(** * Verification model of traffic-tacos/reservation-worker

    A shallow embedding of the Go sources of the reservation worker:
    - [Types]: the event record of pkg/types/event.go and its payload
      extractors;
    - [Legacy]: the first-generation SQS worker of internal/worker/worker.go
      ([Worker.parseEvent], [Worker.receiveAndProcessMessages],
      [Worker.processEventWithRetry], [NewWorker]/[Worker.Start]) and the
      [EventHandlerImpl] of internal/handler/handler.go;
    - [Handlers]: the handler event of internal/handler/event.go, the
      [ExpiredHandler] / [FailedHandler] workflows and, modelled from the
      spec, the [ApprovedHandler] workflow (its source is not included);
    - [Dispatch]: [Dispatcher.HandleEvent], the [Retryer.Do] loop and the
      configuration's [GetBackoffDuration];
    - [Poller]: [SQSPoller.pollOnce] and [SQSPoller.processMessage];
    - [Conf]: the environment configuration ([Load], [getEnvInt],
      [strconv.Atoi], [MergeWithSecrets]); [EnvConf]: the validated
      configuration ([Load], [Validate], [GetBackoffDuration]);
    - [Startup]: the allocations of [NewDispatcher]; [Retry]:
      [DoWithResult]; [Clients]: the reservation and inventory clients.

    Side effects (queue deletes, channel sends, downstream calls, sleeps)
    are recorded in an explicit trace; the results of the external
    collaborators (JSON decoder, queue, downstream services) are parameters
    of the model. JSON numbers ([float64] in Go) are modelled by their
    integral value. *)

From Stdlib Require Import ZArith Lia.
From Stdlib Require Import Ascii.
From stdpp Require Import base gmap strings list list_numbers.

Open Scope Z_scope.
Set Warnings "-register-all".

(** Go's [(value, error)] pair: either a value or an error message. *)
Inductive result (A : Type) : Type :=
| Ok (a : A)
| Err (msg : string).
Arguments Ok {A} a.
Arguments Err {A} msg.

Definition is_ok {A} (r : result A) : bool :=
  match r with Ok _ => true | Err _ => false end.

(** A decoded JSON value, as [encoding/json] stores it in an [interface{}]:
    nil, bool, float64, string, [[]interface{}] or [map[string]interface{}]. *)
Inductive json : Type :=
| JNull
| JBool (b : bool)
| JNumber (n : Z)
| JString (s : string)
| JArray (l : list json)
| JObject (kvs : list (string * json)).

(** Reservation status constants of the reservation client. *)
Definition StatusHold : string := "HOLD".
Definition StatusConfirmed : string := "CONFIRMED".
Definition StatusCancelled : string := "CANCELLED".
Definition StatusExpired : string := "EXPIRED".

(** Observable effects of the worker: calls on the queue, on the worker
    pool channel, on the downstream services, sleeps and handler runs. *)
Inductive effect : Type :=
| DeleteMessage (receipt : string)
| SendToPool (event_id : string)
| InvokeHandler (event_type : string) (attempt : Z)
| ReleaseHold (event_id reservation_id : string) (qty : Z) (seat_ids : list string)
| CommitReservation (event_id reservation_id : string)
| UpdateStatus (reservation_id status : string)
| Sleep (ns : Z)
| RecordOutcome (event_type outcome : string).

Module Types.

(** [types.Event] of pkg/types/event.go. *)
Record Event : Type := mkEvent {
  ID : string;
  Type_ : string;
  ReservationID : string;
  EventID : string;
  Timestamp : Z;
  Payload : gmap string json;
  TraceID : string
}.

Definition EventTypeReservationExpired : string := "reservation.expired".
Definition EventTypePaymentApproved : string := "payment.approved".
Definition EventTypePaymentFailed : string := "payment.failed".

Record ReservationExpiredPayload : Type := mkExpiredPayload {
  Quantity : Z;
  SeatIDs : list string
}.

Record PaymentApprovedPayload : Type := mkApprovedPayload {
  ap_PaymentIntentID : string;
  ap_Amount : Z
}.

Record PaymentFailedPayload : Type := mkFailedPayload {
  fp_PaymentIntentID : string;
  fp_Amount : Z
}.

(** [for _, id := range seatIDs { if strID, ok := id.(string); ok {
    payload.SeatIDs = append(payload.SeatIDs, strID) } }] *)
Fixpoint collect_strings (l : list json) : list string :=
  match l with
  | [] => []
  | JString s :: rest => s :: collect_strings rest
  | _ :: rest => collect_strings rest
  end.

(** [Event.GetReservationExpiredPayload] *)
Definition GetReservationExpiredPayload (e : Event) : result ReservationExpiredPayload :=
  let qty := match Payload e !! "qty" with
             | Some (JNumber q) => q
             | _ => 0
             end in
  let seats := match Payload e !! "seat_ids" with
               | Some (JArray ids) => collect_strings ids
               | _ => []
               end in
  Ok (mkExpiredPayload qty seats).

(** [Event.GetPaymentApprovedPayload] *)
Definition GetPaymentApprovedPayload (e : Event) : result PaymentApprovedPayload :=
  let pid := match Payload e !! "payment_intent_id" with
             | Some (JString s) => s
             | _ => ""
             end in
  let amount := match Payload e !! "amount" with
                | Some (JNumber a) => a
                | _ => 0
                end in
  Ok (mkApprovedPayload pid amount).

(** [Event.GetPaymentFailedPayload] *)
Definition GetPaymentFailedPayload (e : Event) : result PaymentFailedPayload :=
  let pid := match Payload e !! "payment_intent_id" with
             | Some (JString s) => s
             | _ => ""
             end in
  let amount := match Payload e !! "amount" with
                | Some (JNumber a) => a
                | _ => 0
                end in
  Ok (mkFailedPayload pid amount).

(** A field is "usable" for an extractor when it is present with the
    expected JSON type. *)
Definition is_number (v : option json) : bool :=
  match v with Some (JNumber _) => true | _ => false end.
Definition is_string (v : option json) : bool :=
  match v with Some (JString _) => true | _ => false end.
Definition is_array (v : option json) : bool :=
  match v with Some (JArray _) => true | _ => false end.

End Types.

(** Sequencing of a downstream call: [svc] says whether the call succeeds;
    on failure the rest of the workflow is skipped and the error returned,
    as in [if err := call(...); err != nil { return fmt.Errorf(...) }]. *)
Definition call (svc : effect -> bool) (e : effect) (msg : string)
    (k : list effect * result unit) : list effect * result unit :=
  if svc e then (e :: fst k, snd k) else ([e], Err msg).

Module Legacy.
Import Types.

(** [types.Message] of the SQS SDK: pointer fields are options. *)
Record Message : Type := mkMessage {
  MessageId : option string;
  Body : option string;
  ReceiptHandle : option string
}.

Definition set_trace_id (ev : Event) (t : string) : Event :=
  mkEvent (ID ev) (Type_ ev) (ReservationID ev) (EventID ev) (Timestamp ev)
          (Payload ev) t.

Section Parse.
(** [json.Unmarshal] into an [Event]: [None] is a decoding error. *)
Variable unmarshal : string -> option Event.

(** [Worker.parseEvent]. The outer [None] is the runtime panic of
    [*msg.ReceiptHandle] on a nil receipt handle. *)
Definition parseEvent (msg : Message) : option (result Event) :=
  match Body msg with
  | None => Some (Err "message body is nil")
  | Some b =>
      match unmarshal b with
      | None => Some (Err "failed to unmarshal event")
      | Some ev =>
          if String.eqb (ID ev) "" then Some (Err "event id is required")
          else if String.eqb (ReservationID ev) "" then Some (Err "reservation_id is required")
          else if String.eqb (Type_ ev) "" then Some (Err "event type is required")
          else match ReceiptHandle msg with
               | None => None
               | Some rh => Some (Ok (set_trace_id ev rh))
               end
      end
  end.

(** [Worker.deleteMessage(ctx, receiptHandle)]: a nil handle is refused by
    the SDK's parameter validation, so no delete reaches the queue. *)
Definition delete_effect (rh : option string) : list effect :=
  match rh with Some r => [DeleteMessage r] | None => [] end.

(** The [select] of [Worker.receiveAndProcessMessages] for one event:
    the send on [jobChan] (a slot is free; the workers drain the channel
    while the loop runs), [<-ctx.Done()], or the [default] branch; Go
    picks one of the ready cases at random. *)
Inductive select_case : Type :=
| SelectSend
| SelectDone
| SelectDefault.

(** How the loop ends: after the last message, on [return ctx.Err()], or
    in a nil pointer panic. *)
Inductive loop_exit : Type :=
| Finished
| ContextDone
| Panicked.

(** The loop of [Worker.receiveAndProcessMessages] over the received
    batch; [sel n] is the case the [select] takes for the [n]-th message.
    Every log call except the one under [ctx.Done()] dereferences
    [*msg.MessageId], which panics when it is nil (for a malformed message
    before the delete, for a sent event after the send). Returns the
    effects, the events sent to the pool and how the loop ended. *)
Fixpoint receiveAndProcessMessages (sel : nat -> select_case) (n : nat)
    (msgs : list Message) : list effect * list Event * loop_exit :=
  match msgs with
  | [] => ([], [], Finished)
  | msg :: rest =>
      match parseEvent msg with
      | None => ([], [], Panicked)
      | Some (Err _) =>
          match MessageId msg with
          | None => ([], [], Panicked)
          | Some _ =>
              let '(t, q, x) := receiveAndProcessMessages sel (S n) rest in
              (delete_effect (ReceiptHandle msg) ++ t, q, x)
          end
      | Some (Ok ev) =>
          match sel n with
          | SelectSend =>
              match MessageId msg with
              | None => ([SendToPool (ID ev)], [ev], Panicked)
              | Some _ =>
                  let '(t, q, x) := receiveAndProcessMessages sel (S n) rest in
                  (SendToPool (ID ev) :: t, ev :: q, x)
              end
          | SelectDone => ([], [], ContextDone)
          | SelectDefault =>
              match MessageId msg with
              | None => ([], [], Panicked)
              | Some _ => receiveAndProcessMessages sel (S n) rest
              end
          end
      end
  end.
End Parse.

···

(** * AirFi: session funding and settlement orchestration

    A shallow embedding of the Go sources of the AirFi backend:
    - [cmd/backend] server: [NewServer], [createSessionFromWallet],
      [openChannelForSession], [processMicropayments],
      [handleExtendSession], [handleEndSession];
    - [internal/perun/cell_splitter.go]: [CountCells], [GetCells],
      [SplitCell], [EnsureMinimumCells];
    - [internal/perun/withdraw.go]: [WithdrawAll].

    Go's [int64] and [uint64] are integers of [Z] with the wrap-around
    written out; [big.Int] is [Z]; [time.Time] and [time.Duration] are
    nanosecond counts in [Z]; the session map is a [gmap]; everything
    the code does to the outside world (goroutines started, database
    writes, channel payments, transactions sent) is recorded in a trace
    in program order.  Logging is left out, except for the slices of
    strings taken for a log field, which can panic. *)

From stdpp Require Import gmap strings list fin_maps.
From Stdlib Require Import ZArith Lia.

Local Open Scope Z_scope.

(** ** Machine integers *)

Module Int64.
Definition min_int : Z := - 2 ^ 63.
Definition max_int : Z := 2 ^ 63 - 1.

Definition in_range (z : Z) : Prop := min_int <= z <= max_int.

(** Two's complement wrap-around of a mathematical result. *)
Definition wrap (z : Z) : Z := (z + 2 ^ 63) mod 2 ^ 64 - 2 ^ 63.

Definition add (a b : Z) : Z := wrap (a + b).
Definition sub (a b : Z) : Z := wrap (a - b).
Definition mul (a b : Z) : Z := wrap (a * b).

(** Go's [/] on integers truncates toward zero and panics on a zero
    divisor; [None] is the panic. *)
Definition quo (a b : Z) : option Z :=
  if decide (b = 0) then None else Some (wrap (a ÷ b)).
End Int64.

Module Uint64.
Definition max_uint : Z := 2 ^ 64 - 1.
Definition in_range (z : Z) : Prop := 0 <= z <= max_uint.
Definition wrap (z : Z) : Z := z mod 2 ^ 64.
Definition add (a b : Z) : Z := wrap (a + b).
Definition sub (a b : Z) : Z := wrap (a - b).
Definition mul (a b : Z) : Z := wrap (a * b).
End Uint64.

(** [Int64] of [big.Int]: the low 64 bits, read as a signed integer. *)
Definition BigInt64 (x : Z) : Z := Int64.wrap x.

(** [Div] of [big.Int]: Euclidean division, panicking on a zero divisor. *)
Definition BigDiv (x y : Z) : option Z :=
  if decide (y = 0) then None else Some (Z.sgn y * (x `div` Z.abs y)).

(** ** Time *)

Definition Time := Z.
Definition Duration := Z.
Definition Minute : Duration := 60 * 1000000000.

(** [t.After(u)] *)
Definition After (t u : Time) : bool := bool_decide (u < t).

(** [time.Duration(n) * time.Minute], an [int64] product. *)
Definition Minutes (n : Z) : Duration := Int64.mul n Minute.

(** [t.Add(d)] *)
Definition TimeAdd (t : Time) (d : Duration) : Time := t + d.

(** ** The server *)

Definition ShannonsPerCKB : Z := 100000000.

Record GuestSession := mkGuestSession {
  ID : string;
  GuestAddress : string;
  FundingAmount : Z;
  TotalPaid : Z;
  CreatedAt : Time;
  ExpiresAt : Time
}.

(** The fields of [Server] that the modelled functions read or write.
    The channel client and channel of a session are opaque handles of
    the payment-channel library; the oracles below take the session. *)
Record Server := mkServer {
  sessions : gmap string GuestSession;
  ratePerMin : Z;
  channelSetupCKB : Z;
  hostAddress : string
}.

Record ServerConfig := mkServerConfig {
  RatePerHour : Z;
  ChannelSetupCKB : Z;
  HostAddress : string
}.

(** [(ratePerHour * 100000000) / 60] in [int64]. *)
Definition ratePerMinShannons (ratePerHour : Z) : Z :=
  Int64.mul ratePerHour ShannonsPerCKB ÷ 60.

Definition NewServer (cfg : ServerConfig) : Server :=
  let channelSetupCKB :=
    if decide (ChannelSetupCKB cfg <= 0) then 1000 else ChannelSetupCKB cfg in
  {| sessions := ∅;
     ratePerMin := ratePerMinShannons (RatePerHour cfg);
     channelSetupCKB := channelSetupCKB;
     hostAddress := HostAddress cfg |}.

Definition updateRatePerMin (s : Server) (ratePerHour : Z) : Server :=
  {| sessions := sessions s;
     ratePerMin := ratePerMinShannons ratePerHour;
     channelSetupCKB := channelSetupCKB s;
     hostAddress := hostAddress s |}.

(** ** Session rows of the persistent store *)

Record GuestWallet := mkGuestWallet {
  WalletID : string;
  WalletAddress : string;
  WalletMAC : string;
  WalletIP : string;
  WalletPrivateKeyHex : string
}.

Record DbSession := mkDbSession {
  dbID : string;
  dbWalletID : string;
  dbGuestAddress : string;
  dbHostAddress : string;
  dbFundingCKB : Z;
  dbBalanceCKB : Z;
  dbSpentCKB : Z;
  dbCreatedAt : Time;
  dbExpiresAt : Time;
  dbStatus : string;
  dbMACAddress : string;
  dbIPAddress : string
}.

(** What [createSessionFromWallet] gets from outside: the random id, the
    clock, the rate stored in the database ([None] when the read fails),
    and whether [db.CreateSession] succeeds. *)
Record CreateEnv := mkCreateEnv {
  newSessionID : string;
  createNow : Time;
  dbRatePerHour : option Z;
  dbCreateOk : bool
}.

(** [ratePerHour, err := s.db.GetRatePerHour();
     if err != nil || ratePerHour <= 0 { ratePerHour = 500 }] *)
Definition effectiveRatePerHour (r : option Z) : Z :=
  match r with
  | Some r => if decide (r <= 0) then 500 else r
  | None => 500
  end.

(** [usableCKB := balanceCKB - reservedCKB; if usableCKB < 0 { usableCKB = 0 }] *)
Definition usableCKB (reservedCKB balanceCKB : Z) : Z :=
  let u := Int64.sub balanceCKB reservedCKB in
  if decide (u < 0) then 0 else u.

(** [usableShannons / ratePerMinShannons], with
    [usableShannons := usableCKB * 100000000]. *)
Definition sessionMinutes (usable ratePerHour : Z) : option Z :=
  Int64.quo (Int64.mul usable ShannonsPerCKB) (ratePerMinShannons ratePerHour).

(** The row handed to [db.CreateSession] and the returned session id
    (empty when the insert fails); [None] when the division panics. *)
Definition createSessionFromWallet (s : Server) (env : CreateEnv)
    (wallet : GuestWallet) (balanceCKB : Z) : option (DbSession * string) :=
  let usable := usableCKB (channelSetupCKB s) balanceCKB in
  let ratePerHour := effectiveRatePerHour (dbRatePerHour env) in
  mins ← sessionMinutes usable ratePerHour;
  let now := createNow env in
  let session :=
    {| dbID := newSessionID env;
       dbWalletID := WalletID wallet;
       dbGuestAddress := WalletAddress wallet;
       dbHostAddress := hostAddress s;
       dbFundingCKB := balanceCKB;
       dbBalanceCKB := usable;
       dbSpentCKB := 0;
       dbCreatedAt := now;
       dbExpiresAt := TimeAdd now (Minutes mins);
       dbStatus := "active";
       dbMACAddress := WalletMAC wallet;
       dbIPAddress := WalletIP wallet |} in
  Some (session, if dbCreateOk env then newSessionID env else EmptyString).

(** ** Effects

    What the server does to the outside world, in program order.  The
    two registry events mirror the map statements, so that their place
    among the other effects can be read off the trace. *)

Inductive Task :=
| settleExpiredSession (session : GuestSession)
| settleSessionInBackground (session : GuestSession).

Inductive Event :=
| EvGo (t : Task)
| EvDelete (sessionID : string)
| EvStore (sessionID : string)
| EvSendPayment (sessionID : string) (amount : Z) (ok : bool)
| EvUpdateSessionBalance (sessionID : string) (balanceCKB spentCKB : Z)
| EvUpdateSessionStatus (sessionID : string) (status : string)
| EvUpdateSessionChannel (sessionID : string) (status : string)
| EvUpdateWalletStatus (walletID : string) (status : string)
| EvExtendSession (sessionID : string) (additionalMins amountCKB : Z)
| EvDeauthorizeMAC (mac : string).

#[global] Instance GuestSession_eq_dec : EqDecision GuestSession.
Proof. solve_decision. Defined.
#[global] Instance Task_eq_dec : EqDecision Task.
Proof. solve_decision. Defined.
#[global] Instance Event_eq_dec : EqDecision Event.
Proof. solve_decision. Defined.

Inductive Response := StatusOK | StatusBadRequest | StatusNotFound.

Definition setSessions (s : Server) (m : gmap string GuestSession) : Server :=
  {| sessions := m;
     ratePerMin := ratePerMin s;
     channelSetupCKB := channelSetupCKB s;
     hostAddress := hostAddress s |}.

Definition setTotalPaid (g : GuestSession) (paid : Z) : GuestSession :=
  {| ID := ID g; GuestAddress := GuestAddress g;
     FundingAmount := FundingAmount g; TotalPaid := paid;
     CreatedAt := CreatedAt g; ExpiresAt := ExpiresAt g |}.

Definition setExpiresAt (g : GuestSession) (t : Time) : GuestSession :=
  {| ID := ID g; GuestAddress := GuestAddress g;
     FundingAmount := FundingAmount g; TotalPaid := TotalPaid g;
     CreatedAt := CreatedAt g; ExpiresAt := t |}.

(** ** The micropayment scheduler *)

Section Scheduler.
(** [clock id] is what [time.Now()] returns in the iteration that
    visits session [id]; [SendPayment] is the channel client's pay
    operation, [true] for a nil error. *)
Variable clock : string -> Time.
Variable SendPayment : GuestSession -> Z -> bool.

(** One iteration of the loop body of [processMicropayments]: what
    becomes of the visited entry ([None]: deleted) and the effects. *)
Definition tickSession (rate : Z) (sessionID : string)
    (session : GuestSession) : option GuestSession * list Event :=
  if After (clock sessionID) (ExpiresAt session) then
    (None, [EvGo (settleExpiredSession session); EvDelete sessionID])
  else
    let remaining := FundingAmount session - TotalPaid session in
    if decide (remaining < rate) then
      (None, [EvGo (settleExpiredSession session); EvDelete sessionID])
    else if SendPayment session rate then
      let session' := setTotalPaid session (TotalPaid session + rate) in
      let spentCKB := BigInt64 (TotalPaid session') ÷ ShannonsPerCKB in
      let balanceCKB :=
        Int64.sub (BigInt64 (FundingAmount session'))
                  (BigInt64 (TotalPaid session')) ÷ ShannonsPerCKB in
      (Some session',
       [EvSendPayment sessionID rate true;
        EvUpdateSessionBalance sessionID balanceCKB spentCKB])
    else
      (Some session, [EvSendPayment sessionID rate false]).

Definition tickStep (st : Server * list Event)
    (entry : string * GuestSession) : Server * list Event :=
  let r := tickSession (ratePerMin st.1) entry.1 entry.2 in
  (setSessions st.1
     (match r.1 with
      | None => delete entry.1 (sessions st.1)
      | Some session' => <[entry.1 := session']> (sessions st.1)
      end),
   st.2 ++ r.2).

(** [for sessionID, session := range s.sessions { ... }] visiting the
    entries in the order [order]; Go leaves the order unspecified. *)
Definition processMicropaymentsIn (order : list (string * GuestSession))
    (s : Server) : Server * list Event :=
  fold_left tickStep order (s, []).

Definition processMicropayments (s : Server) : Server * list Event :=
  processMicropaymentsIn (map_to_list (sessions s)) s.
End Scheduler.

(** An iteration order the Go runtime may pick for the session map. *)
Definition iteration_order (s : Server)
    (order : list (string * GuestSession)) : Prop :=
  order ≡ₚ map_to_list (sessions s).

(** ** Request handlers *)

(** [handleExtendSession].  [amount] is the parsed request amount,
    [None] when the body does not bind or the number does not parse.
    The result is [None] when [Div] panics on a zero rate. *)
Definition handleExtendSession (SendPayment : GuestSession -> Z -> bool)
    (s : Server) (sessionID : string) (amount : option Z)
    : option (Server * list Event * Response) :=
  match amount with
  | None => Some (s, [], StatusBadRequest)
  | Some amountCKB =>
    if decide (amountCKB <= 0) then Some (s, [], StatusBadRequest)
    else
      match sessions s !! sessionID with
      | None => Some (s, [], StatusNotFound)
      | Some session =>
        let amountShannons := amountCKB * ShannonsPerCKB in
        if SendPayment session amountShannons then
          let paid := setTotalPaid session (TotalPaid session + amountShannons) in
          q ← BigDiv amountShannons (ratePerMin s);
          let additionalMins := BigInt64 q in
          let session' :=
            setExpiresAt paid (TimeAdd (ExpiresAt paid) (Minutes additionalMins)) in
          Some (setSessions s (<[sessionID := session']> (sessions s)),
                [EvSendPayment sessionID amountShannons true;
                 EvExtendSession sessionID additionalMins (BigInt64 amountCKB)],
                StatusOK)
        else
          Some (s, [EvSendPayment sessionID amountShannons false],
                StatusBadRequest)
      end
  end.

···

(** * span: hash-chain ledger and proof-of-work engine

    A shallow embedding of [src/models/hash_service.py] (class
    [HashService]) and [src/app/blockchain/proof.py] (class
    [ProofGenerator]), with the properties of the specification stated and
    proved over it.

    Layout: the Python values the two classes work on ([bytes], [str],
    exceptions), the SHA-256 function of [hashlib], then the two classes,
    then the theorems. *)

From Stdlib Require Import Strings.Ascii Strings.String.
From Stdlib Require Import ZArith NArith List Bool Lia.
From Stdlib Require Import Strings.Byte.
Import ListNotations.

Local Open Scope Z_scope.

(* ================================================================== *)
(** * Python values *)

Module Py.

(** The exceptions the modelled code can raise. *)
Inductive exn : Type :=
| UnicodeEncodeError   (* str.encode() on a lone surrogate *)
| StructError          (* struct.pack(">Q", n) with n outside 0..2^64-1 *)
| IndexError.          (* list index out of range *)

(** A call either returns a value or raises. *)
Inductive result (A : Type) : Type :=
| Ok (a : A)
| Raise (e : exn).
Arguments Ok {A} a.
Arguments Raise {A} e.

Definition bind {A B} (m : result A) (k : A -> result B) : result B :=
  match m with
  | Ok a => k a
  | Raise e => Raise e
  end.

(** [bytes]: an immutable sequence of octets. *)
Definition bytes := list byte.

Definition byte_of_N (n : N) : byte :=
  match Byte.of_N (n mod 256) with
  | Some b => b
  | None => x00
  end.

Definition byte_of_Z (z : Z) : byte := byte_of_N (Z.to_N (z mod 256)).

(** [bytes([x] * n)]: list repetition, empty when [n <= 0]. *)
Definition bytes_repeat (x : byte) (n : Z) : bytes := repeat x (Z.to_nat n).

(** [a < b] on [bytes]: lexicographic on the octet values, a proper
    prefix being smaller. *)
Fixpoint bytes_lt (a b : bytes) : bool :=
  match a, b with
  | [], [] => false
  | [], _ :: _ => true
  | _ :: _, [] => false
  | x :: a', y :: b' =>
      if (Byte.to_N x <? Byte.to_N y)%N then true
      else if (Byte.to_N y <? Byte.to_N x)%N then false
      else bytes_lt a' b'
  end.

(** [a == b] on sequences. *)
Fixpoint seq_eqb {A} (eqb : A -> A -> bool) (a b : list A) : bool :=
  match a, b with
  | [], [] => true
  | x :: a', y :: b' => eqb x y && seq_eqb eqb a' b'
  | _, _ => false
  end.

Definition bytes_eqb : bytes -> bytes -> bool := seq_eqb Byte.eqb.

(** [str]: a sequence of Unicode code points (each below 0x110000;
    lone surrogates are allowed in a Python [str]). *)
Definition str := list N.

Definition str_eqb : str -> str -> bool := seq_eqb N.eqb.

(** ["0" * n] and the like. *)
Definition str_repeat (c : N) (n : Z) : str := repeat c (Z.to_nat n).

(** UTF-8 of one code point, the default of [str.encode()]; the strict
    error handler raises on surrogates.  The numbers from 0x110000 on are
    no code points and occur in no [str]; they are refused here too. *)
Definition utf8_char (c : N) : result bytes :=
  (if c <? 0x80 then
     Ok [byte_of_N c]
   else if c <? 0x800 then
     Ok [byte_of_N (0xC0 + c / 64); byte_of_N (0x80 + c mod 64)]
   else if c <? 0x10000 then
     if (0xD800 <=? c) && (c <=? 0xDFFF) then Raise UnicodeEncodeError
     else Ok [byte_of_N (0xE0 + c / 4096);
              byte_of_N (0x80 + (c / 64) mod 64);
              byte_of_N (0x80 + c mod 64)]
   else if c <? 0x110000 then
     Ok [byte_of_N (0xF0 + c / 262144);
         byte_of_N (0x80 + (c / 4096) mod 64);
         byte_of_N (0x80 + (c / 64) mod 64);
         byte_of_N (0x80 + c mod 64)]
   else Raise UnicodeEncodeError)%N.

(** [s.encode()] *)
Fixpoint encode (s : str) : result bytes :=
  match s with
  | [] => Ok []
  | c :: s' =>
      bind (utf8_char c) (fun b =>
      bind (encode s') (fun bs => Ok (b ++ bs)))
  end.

···

## Work task
Only the lines above from the line containing "(** * Verification" through the line containing "- [Handlers]: the" should be retyped, exactly and with both ends included.

## Exercise answer
(** * Verification model of traffic-tacos/reservation-worker

    A shallow embedding of the Go sources of the reservation worker:
    - [Types]: the event record of pkg/types/event.go and its payload
      extractors;
    - [Legacy]: the first-generation SQS worker of internal/worker/worker.go
      ([Worker.parseEvent], [Worker.receiveAndProcessMessages],
      [Worker.processEventWithRetry], [NewWorker]/[Worker.Start]) and the
      [EventHandlerImpl] of internal/handler/handler.go;
    - [Handlers]: the handler event of internal/handler/event.go, the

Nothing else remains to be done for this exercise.